Marlene teve, segundo informou, três exemplos de pai: o biológico, o irmão mais velho e o marido; com o primeiro, um oficial da Marinha Mercante que por isso ela e os irmãos só viam uma vez por mês, aprendeu a lição da disciplina, posto que o pai era exigente e hoje ela agradece por isso, recordando que seu pai era um exímio tocador de vilão e toda noite, quando ele estava em casa, havia seresta na varanda; mas foi o irmão mais velho que efetivamente exerceu o papel de pai junto à companheira, tanto quanto sua mãe. O marido também foi significativo, "mas em relação aos filhos que eles tiveram", ponderou, afirmando que ele, hoje desencarnado, soube manifestar valores como disciplina, lealdade, compromisso e responsabilidade.

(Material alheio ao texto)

(** * display_7seg: fault registry and render cycle of the 7-segment display

    A shallow embedding of [display_node.py] (the ROS 2 node: the subscriber
    callback that stores the fault list and the background loop that renders
    it) and of the simulator half of [mydisplay.py] (the [Seg7x4] display, the
    fault-code table and [show_no_errors]).

    Python strings are modelled as [string]; a character is a code point
    below 256, so [str.lower] and [str.strip] are the Latin-1 restriction of
    Python's Unicode behaviour. List objects live in a heap indexed by
    locations, so that [list.copy] and aliasing are explicit. The two threads
    of the node are interleaved by a labelled step function. *)

From Stdlib Require Import ZArith QArith Ascii String DecimalString DecimalNat DecimalPos.
From stdpp Require Import gmap strings list.

Local Open Scope nat_scope.

(** ** Python string primitives *)

Module Py.

(** [len(s)] *)
Definition len (s : string) : nat := String.length s.

(** [fill * n] for a one-character [fill] *)
Fixpoint repeat_char (fill : ascii) (n : nat) : string :=
  match n with
  | O => ""
  | S n => String fill (repeat_char fill n)
  end.

(** [s[n:]] for [n >= 0] *)
Fixpoint drop (n : nat) (s : string) : string :=
  match n, s with
  | O, _ => s
  | S n, String _ s => drop n s
  | S _, EmptyString => ""
  end.

(** [s[:n]] for [n >= 0] *)
Fixpoint take (n : nat) (s : string) : string :=
  match n, s with
  | O, _ => ""
  | S n, String c s => String c (take n s)
  | S _, EmptyString => ""
  end.

(** [s[-k:]] for [k > 0]: the start index [len(s) - k] is clamped at 0 *)
Definition last_chars (k : nat) (s : string) : string :=
  drop (len s - k) s.

(** [s.rjust(width, fill)]: [s] itself when it is already wide enough,
    otherwise [fill] repeated in front of it *)
Definition rjust (width : nat) (fill : ascii) (s : string) : string :=
  repeat_char fill (width - len s) +:+ s.

(** [c.isspace()] on code points below 256 *)
Definition isspace (c : ascii) : bool :=
  let n := nat_of_ascii c in
  ((9 <=? n) && (n <=? 13)) || ((28 <=? n) && (n <=? 32))
  || (n =? 133) || (n =? 160).

(** [c.lower()] on code points below 256: A-Z and the Latin-1 capitals *)
Definition lower_char (c : ascii) : ascii :=
  let n := nat_of_ascii c in
  if ((65 <=? n) && (n <=? 90)) || ((192 <=? n) && (n <=? 214))
     || ((216 <=? n) && (n <=? 222))
  then ascii_of_nat (n + 32) else c.

(** [c.upper()] on ASCII letters, used only to state case-insensitivity *)
Definition upper_ascii_char (c : ascii) : ascii :=
  let n := nat_of_ascii c in
  if (97 <=? n) && (n <=? 122) then ascii_of_nat (n - 32) else c.

Fixpoint map_chars (f : ascii → ascii) (s : string) : string :=
  match s with
  | EmptyString => ""
  | String c s => String (f c) (map_chars f s)
  end.

(** [s.lower()] *)
Definition lower (s : string) : string := map_chars lower_char s.

Definition upper_ascii (s : string) : string := map_chars upper_ascii_char s.

(** [s.lstrip()] *)
Fixpoint lstrip (s : string) : string :=
  match s with
  | EmptyString => ""
  | String c s' => if isspace c then lstrip s' else s
  end.

(** [s.rstrip()] *)
Fixpoint rstrip (s : string) : string :=
  match s with
  | EmptyString => ""
  | String c s' =>
      match rstrip s' with
      | EmptyString => if isspace c then "" else String c ""
      | r => String c r
      end
  end.

(** [s.strip()] *)
Definition strip (s : string) : string := rstrip (lstrip s).

(** [s.split(sep)] for a one-character separator: the result is never
    empty, and [n] separators give [n + 1] pieces *)
Fixpoint split (sep : ascii) (s : string) : list string :=
  match s with
  | EmptyString => [""]
  | String c s' =>
      if decide (c = sep) then "" :: split sep s'
      else match split sep s' with
           | piece :: rest => String c piece :: rest
           | [] => [String c ""]
           end
  end.

(** Python values that reach [str(...)] in this program *)
Inductive value :=
| VStr (s : string)
| VInt (z : Z).

(** [str(v)] *)
Definition str (v : value) : string :=
  match v with
  | VStr s => s
  | VInt z => NilZero.string_of_int (Z.to_int z)
  end.

(** [s[0]]: indexing the empty string raises IndexError, which is [None] *)
Definition first_char (s : string) : option string :=
  match s with
  | EmptyString => None
  | String c _ => Some (String c "")
  end.

(** truthiness of a string: [if s] *)
Definition truthy (s : string) : bool :=
  match s with EmptyString => false | _ => true end.

End Py.

(** ** mydisplay.py: the simulated display and the fault-code table *)

Inductive colour := red | gray20.

Global Instance colour_eq_dec : EqDecision colour.
Proof. solve_decision. Defined.

(** keys of [SEGMENTS], in insertion order *)
Definition SEGMENTS : list ascii :=
  ["a"; "b"; "c"; "d"; "e"; "f"; "g"]%char.

Definition DIGITS : gmap ascii string :=
  list_to_map
    [("0"%char, "abcdef"); ("1"%char, "bc"); ("2"%char, "abged");
     ("3"%char, "abgcd"); ("4"%char, "fgbc"); ("5"%char, "afgcd");
     ("6"%char, "afgcde"); ("7"%char, "abc"); ("8"%char, "abcdefg");
     ("9"%char, "abcfgd"); (" "%char, ""); ("-"%char, "g")].

(** [name in active] for a one-character [name] *)
Fixpoint char_in (name : ascii) (active : string) : bool :=
  match active with
  | EmptyString => false
  | String c rest => bool_decide (c = name) || char_in name rest
  end.

(** The canvas of one digit: the fill colour of each segment polygon and of
    the decimal point. *)
Record SevenSegDigit := {
  segs : gmap ascii colour;
  dp : colour
}.

(** [SevenSegDigit.__init__]: every segment and the point are created dark *)
Definition SevenSegDigit_init : SevenSegDigit :=
  {| segs := list_to_map ((λ name, (name, gray20)) <$> SEGMENTS);
     dp := gray20 |}.

(** [SevenSegDigit.set_char] *)
Definition set_char (char : ascii) (show_dp : bool) (d : SevenSegDigit)
  : SevenSegDigit :=
  let active := default "" (DIGITS !! char) in
  {| segs := map_imap
               (λ name _, Some (if char_in name active then red else gray20))
               (segs d);
     dp := if show_dp then red else gray20 |}.

Record Seg7x4 := {
  digits : list SevenSegDigit;
  colon_fill : colour;
  _colon : bool
}.

(** [Seg7x4.__init__] *)
Definition Seg7x4_init : Seg7x4 :=
  {| digits := replicate 4 SevenSegDigit_init;
     colon_fill := gray20;
     _colon := false |}.

(** the normalisation on the first line of [Seg7x4.print] *)
Definition print_text (text : Py.value) : string :=
  Py.last_chars 4 (Py.rjust 4 "0" (Py.str text)).

(** the [for i, ch in enumerate(text)] loop of [Seg7x4.print]; indexing
    [self.digits[i]] past the end raises, which is [None] here *)
Fixpoint print_loop (i : nat) (text : string) (ds : list SevenSegDigit)
  : option (list SevenSegDigit) :=
  match text with
  | EmptyString => Some ds
  | String ch rest =>
      d ← ds !! i;
      print_loop (S i) rest (<[i := set_char ch false d]> ds)
  end.

(** [Seg7x4.print] *)
Definition print (text : Py.value) (display : Seg7x4) : option Seg7x4 :=
  ds ← print_loop 0 (print_text text) (digits display);
  Some {| digits := ds;
          colon_fill := colon_fill display;
          _colon := _colon display |}.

Por último, Isabel relatou o drama de sua convivência com o pai, difícil ao ponto de somente no dia em que ele desencarnou ela pôde dirigir-se à mãe e dizer que o perdoara. "O Espiritismo me ajudou a entender tudo que aconteceu entre nós", disse ela, acrescentando que "fui vítima e algoz em algum momento". Acima de tudo, conforme salientou, nossa companheira manifesta a seu pai biológico a gratidão por tê-la gerado, permitindo, com esse gesto, que ela viesse para a encarnação.
No final, Fernando emprestou sua voz para uma entidade espiritual amiga que fez comovedora prece emocionando a todos. Nessa oração, o Espírito fez referência à fala dos integrantes do Grupo, cada um a seu modo reverenciando a figura paterna, e nos convidou a observar o papel do Pai de amor que ampara, abençoa e protege a todos os seus filhos.

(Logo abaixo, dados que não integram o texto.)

(** * airlink-panel: the client-side navigation layer

    A shallow embedding of [public/javascript/spa-router.js] (the classes
    [SPARouter] and [IntelligentPreloader]) and of the component
    persistence script ([ComponentPersistence]), with the properties the
    specification states about them.

    JavaScript's [async] functions are embedded as functions that run the
    call to completion against an explicit description of what the
    environment answers (the network, the clock); what a call does to the
    outside world is recorded as a list of events. Where calls overlap,
    a call is split at its [await] and the handlers that run in between
    are inputs of a step function. *)

From Stdlib Require Import ZArith String Ascii Bool Lia.
From Stdlib Require Import DecimalString.
From stdpp Require Import gmap strings list sorting.

Local Open Scope string_scope.
Local Open Scope Z_scope.
Local Open Scope list_scope.

(** ** JavaScript strings *)

Module Js.

(** [hay.startsWith(needle)] *)
Definition startsWith (needle hay : string) : bool := String.prefix needle hay.

(** [hay.includes(needle)]: some suffix of [hay] starts with [needle]. *)
Fixpoint includes (needle hay : string) : bool :=
  String.prefix needle hay ||
  match hay with
  | EmptyString => false
  | String _ rest => includes needle rest
  end.

(** A template literal's rendering of an integer. *)
Definition ofZ (z : Z) : string := NilZero.string_of_int (Z.to_int z).

(** A string in a boolean position: only the empty string is falsy. *)
Definition truthy (s : string) : bool := negb (String.eqb s "").

(** [array.sort((a, b) => key(a) - key(b))]: the sort is stable, elements
    with equal keys keep their order. *)
Fixpoint insertBy {A : Type} (key : A -> Z) (x : A) (l : list A) : list A :=
  match l with
  | [] => [x]
  | y :: rest => if key x <=? key y then x :: l else y :: insertBy key x rest
  end.

Definition sortBy {A : Type} (key : A -> Z) (l : list A) : list A :=
  foldr (insertBy key) [] l.

(** An object used as a dictionary, and a [Map]: the entries in insertion
    order, one per key; writing an existing key keeps its place. (For keys
    that are array indices an object enumerates them first; no key below is
    one where the order matters.) *)
Fixpoint objSet {V : Type} (k : string) (v : V) (o : list (string * V)) : list (string * V) :=
  match o with
  | [] => [(k, v)]
  | (k', v') :: rest =>
      if String.eqb k k' then (k, v) :: rest else (k', v') :: objSet k v rest
  end.

(** [Object.fromEntries(entries)] *)
Definition fromEntries {V : Type} (entries : list (string * V)) : list (string * V) :=
  fold_left (fun o kv => objSet (fst kv) (snd kv) o) entries [].

(** ASCII whitespace, which separates the tokens of a [class] attribute. *)
Definition isSpace (c : ascii) : bool :=
  let n := nat_of_ascii c in
  ((n =? 32) || (n =? 9) || (n =? 10) || (n =? 12) || (n =? 13))%nat.

Fixpoint noSpace (s : string) : bool :=
  match s with
  | EmptyString => true
  | String c rest => negb (isSpace c) && noSpace rest
  end.

(** A token of a class list: not empty, no white space. *)
Definition isToken (c : string) : bool := negb (String.eqb c "") && noSpace c.

(** The tokens of a string, [cur] being the token read so far. *)
Fixpoint tokensFrom (cur : string) (s : string) : list string :=
  match s with
  | EmptyString => if negb (String.eqb cur "") then [cur] else []
  | String c rest =>
      if isSpace c then
        (if negb (String.eqb cur "") then [cur] else []) ++ tokensFrom "" rest
      else tokensFrom (cur +:+ String c "") rest
  end.

(** An ordered set keeps the first occurrence of each token. *)
Fixpoint dedupe (seen l : list string) : list string :=
  match l with
  | [] => []
  | x :: rest =>
      if bool_decide (x ∈ seen) then dedupe seen rest else x :: dedupe (x :: seen) rest
  end.

(** The [classList] that the assignment [element.className = s] leaves. *)
Definition classTokens (s : string) : list string := dedupe [] (tokensFrom "" s).

(** [array.join(sep)] *)
Definition join (sep : string) (l : list string) : string := String.concat sep l.

(** What a call produces: a value, or an exception. *)
Inductive Outcome (A : Type) : Type :=
| Returned (a : A)
| Thrown (name message : string).
Arguments Returned {A} a.
Arguments Thrown {A} name message.

End Js.
Import Js.

(** ** Page fragments and the fragment endpoint *)

(** The JSON object the fragment endpoint answers with. *)
Record PageData := {
  pd_content : string;
  pd_title : string;
  pd_scripts : list string;
  pd_styles : list string
}.

(** A parsed JSON body as the router looks at it: a page fragment, or a
    value that is falsy in [if (pageData)] ([null], [0], [false], the empty
    string). *)
Inductive Json :=
| JFalsy
| JPage (page : PageData).

(** An exception object: its [name] and its [message]. *)
Record JsError := { err_name : string; err_message : string }.

(** [new Error(message)] *)
Definition Error (message : string) : JsError :=
  {| err_name := "Error"; err_message := message |}.

Record Response := {
  status : Z;
  statusText : string;
  (** [await response.json()]: the parsed body, or the exception of the parser *)
  json : JsError + Json
}.

(** [response.ok] *)
Definition ok (r : Response) : bool := (200 <=? status r) && (status r <=? 299).

(** How a [fetch] settles when nothing aborts it. *)
Inductive Settled :=
| Resolves (response : Response)
| Rejects (error : JsError).

(** One request as the environment answers it: after [latency] milliseconds
    the promise of [fetch] settles as [settles] says. *)
Record Attempt := { latency : Z; settles : Settled }.

(** What a run does to the outside world, in order. *)
Inductive Event :=
| EvFetch (url : string)
| EvSleep (ms : Z).

(** A run to completion: the events and the outcome; [None] only when the
    unrolling below is given too little fuel. *)
Definition Run : Type := option (list Event * Outcome Json).

Definition after (evs : list Event) (r : Run) : Run :=
  match r with
  | Some (evs', o) => Some (evs ++ evs', o)
  | None => None
  end.

Definition throw (evs : list Event) (e : JsError) : Run :=
  Some (evs, Thrown (err_name e) (err_message e)).

(** ** [SPARouter.fetchPageData] *)

Module Fetch.

Definition maxRetries : nat := 3.

(** [setTimeout(() => controller.abort(), 10000)] *)
Definition timeoutMs : Z := 10000.

(** The rejection of a [fetch] whose signal is aborted. *)
Definition abortError : JsError :=
  {| err_name := "AbortError"; err_message := "The operation was aborted." |}.

(** [fetch(url, {signal})] raced against the abort timer: a request that has
    not settled when the timer fires is aborted. *)
Definition fetch (a : Attempt) : Settled :=
  if timeoutMs <=? latency a then Rejects abortError else settles a.

Definition timeoutError : JsError :=
  Error "Request timeout - please check your connection".

(** [new Error(`HTTP ${response.status}: ${response.statusText}`)] *)
Definition httpError (r : Response) : JsError :=
  Error ("HTTP " +:+ ofZ (status r) +:+ ": " +:+ statusText r).

(** [1000 * Math.pow(2, retryCount)] *)
Definition retryDelay (retryCount : nat) : Z := 1000 * 2 ^ Z.of_nat retryCount.

Definition endpoint (path : string) : string := "/api/page-content" +:+ path.

(** The test of the [catch] block on the message of what it caught. *)
Definition looksLikeNetworkError (error : JsError) : bool :=
  includes "fetch" (err_message error) || includes "network" (err_message error).

(** The body of [fetchPageData(path, retryCount)], with the recursive call
    as [self]. [net k] is how the request of attempt [k] is answered. The
    [catch] block is [handler]: every exception raised inside the [try]
    reaches it, the [throw new Error(`HTTP ...`)] of the [try] included. A
    [return this.fetchPageData(...)] hands the promise of the inner call
    over without awaiting it, so what the inner call throws is not caught
    here. *)
Definition fetchPageData_body (self : nat -> Run)
    (net : nat -> Attempt) (path : string) (retryCount : nat) : Run :=
  let request := [EvFetch (endpoint path)] in
  let retry := after (request ++ [EvSleep (retryDelay retryCount)]) (self (S retryCount)) in
  let handler (error : JsError) : Run :=
    if String.eqb (err_name error) "AbortError" then
      throw request timeoutError
    else if (retryCount <? maxRetries)%nat && looksLikeNetworkError error then
      retry
    else
      throw request error in
  match fetch (net retryCount) with
  | Rejects error => handler error
  | Resolves response =>
      if negb (ok response) then
        if (500 <=? status response) && (retryCount <? maxRetries)%nat then retry
        else handler (httpError response)
      else
        match json response with
        | inl error => handler error
        | inr data => Some (request, Returned data)
        end
  end.

Fixpoint fetchPageData_fuel (fuel : nat) (net : nat -> Attempt) (path : string)
    (retryCount : nat) : Run :=
  match fuel with
  | O => None
  | S fuel' => fetchPageData_body (fetchPageData_fuel fuel' net path) net path retryCount
  end.

(** [fetchPageData(path, retryCount = 0)]: a call recurses only while
    [retryCount < maxRetries], so [maxRetries + 1] unrollings are enough
    (lemma [fetchPageData_total]). *)
Definition fetchPageData (net : nat -> Attempt) (path : string) (retryCount : nat) : Run :=
  fetchPageData_fuel (S maxRetries) net path retryCount.

End Fetch.

(** ** [SPARouter]: state, rendering and [navigate] *)

Module Router.

(** The object of [history.pushState] / [history.replaceState]. *)
Record HistoryEntry := { h_path : string; h_timestamp : Z; h_title : string }.

(** The fields of the router object. [None] stands for [null] and
    [undefined]. *)
Record Fields := {
  currentRoute : option string;
  cache : gmap string Json;
  preloadCache : gmap string Json;
  isNavigating : bool;
  lastFailedPath : option string
}.

(** The document and the session history. [content] stands for what
    [#spa-content] holds: the markup last assigned to its [innerHTML] (on
    the page as the server sent it, the markup it came with), [None] when
    the page has no such element. The elements the parser builds from the
    markup, and the script elements that [executePageScripts] puts in the
    place of the parsed ones, are a function of the markup and are not
    spelled out: reading [innerHTML] back need not give this string.
    [scriptSrcs] holds the [src] attributes of the [script] elements
    outside the container and [linkHrefs] the [href] attributes of the
    [link] elements outside it: those the page came with, then those
    appended to the head, in the order they were appended. The history is
    the stack of entries, the current one first. *)
Record Document := {
  content : option string;
  title : string;
  scriptSrcs : list string;
  linkHrefs : list string;
  history : list HistoryEntry
}.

A importância da função paterna para o desenvolvimento da criança

O pai é o terceiro elemento do clássico triângulo original da vida de qualquer pessoa, aquele que vem após a fusão entre mãe e filho, ou filha. Mãe e filho compõem o primeiro par, a reunião de duas pessoas que, juntas, se confundem uma na outra e, se deixassem, gostariam de permanecer sempre assim. A mãe realiza as expectativas do bebê e o bebê se completa nela. Nascemos em condições de precária sobrevivência, daí necessitarmos do outro para existir. É uma dependência natural, que faz parte do nosso crescimento.
Acontece que, desde a Antiguidade, a figura do Pai é a evidência de alguém que pede a volta de seu lugar junto à mãe com a função primordial de separar e romper a fusão entre mãe-bebê existente inicialmente. Fazendo essa separação, a mãe pode assumir outros papéis (esposa, filha, profissional, amiga, dentre outros), tão importantes para sua identidade de mulher; e a criança, podendo ser cuidada por terceiros, vai ampliando seus horizontes diante do mundo. Ao intervir, o pai coloca limite e permite a inserção social da criança.

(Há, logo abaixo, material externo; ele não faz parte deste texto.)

Definition StatusOK : Z := 200.
Definition StatusBadRequest : Z := 400.
Definition StatusMethodNotAllowed : Z := 405.
Definition StatusInternalServerError : Z := 500.
Definition MethodPost : string := "POST".

(** What the handler cannot see into: the JSON number a body decodes to (or
    the decoder's error), the local time zone, and what the storage backend
    answers to the write and to the close of each task's stream ([None] is a
    nil error).  A deadline that expires shows up as such an error. *)
Record World := mkWorld {
  json_number : string → string + Z;
  Local : Location;
  write_err : nat → option string;
  close_err : nat → option string
}.

(** [json.NewDecoder(r.Body).Decode(&payload)]: a number that does not fit
    an [int] is a decoding error. *)
Definition json_Decode (W : World) (b : string) : string + Payload :=
  match json_number W b with
  | inl err => inl err
  | inr n =>
      if (minInt <=? n) && (n <=? maxInt) then inr (mkPayload n)
      else inl "json: cannot unmarshal number into Go struct field Payload.number of type int"%string
  end.

(** ** One write task: the goroutine body (main.go, 118-143)

    A task is at one of the statements of the body.  [TDone] is the deferred
    [wg.Done()], [TExited] the finished goroutine; both remember the failure
    message the task sent, if any. *)

Inductive task :=
| TKey                                          (* 122 *)
| TContent (key : string)                       (* 125 *)
| TNewWriter (key content : string)             (* 128 *)
| TWriteString (key content : string)           (* 131 *)
| TSendWriteErr (key err : string)              (* 132 *)
| TBestEffortClose (key msg : string)           (* 133 *)
| TClose (key : string)                         (* 138 *)
| TSendCloseErr (key err : string)              (* 139 *)
| TLogSuccess (key : string)                    (* 142 *)
| TDone (sent : option string)                  (* 119, deferred *)
| TExited (sent : option string).

(** What one step of a task does to the world outside the task. *)
Inductive action :=
| AGenerate (n : nat) (pool' : entropy)   (* n random bytes drawn *)
| ACrash (c : crash)
| ANewWriter (key : string)
| AWriteString (key content : string) (r : option string)
| AWriterClose (key : string) (r : option string)
| ASend (msg : string)                    (* errs <- ... *)
| ALog (msg : string)
| AWgDone.

Definition write_failure (key err : string) : string :=
  "failed to write to GCS object " +:+ key +:+ ": " +:+ err.
Definition close_failure (key err : string) : string :=
  "failed to close GCS object writer for " +:+ key +:+ ": " +:+ err.

Definition task_step (W : World) (i : nat) (now : Z) (pool : entropy) (t : task)
  : option (task * action) :=
  match t with
  | TKey =>
      match generateObjectKey now (Local W) pool with
      | Ret (objectKey, pool') => Some (TContent objectKey, AGenerate 16 pool')
      | Crash c => Some (TKey, ACrash c)
      end
  | TContent key =>
      match generateRandomString 1024 pool with
      | Ret (randomString, pool') => Some (TNewWriter key randomString, AGenerate 1024 pool')
      | Crash c => Some (TContent key, ACrash c)
      end
  | TNewWriter key content => Some (TWriteString key content, ANewWriter key)
  | TWriteString key content =>
      match write_err W i with
      | Some err => Some (TSendWriteErr key err, AWriteString key content (Some err))
      | None => Some (TClose key, AWriteString key content None)
      end
  | TSendWriteErr key err =>
      Some (TBestEffortClose key (write_failure key err), ASend (write_failure key err))
  | TBestEffortClose key msg =>
      Some (TDone (Some msg), AWriterClose key (close_err W i))
  | TClose key =>
      match close_err W i with
      | Some err => Some (TSendCloseErr key err, AWriterClose key (Some err))
      | None => Some (TLogSuccess key, AWriterClose key None)
      end
  | TSendCloseErr key err =>
      Some (TDone (Some (close_failure key err)), ASend (close_failure key err))
  | TLogSuccess key =>
      Some (TDone None, ALog ("Successfully created object: " +:+ key))
  | TDone sent => Some (TExited sent, AWgDone)
  | TExited _ => None
  end.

Do ponto de vista psicológico, função paterna são todas as contribuições e intervenções que completam a função materna (suporte físico e emocional proporcionada às crianças), independentemente de quem a cumpra. Quando se fala em função paterna, não estamos nos referindo necessariamente ao pai biológico, mas sim Àquele que de certa forma assume essa função na vida da criança, podendo ser o avô, o tio ou até mesmo a mãe.

Referências:

- Carlos de Almeida Vieira, médico, psicanalista e membro da International Psychoanalitical Association, de Londres;
- Joselaine Garcia - entrevistada pelo jornal Diário Serrano na edição de 04/08/2013;
- Verônica Esteves de Carvalho, psicóloga.